Briefly Noted Book Reviews

www.newyorker.com
3 min read
fairly difficult
"Chronicles from the Land of the Happiest People on Earth," by Wole Soyinka; "Savage Tongues," by Azareen Van Der Vliet Oloomi; "Three Girls from Bronzeville," by Dawn Turner; and "Home, Land, Security," by Carla Power.

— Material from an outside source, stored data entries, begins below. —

(* ===== verification/Calls.v ===== *)
(** * The call discipline

    The invariant on the call stack of a running script: every active frame's header is
    intact in memory at its frame pointer, frame pointers chain to the script's zero frame
    pointer, and the context is internal exactly when a frame is active. It is preserved by
    local steps, calls and returns; it fixes the identity of the running contract, and with
    it follow the call/return round trip and the conservation of assets
    (src/fuel-vm/src/interpreter/flow.rs, contract.rs, internal.rs). *)

From Stdlib Require Import Strings.Byte.
From S2P Require Import Prelude Asm Merkle Receipts Memory State Gas Alu MemOps Storage MemStorage Flow.

(** The code size in the header of the frame at [fp]: a whole number of words, counting code
    that lies between the header and the stack start. *)
Definition code_size_shown (m : MemoryInstance) (ssp fp : Z) : Prop :=
  exists v, mem_shows m (fp + code_size_offset) (enc_word v) /\ v mod WORD_SIZE = 0 /\
    0 <= v /\ fp + serialized_size + v <= ssp.

(** The frame's identifiers and registers are in memory at [fp]; only the code size may have
    grown since the frame was written. *)
Definition frame_shown (m : MemoryInstance) (ssp fp : Z) (f : CallFrame) : Prop :=
  mem_shows m fp (zslice (frame_to_bytes f) 0 code_size_offset) /\ code_size_shown m ssp fp.

Fixpoint frames_shown (m : MemoryInstance) (ssp fp : Z) (fs : list CallFrame) : Prop :=
  match fs with
  | [] => fp = 0
  | f :: rest =>
      let r := reg_get (f_registers f) in
      0 < fp /\ r RegId.SSP <= fp /\ fp + serialized_size <= ssp /\ frame_shown m ssp fp f /\
      frame_ok f /\ 32 <= r RegId.SSP /\ frames_shown m (r RegId.SSP) (r RegId.FP) rest
  end.

(** The invariant of a script and the contracts it calls. *)
Record call_inv {S} (vm : Interpreter S) : Prop := {
  cv_ssp : 32 <= reg vm RegId.SSP;
  cv_context : exists h,
    context vm = match frames vm with [] => Script_ h | _ => Call_ h end;
  cv_shown : frames_shown (memory vm) (reg vm RegId.SSP) (reg vm RegId.FP) (frames vm)
}.

Section Inv.
Context {S : Type} `{Sha256}.
Implicit Types (vm : Interpreter S).

Lemma mem_shows_ext m m' a bs :
  (forall x, a <= x < a + zlen bs -> mem_get m' x = mem_get m x) ->
  mem_shows m a bs -> mem_shows m' a bs.
Proof. intros Hx Hs i Hi. rewrite Hx by lia. by apply Hs. Qed.

Lemma zlen_frame_head f :
  frame_ok f -> zlen (zslice (frame_to_bytes f) 0 code_size_offset) = code_size_offset.
Proof.
  intros Hf. rewrite zlen_slice; [done|done|]. by rewrite zlen_frame_to_bytes.
Qed.

Lemma code_size_shown_ext m m' ssp fp :
  (forall x, fp + code_size_offset <= x < fp + code_size_offset + 8 -> mem_get m' x = mem_get m x) ->
  code_size_shown m ssp fp -> code_size_shown m' ssp fp.
Proof.
  intros Hx (v & Hv & ?). exists v. split; [|done]. eapply mem_shows_ext; [|exact Hv].
  intros x. unfold enc_word. rewrite zlen_to_be_bytes. apply Hx.
Qed.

Chronicles from the Land of the Happiest People on Earth, by Wole Soyinka (Pantheon). The Nobel Prize-winning playwright's first novel in half a century is a riotous satire set in a thinly fictionalized Nigeria, where a "National Board of Happiness," comprising the media, the government, and organized religion, distracts the public from rampant corruption by bestowing titles of rococo dubiousness ("People's Steward," "Yeomen of the Year"). A celebrated surgeon and his engineer friend uncover a black market for human body parts which implicates the highest rungs of society. With caustic wit, Soyinka's carnivalesque depictions of venality ferret out hypocrisy from behind its elaborate guises and condemn crimes that challenge "the collective notion of soul."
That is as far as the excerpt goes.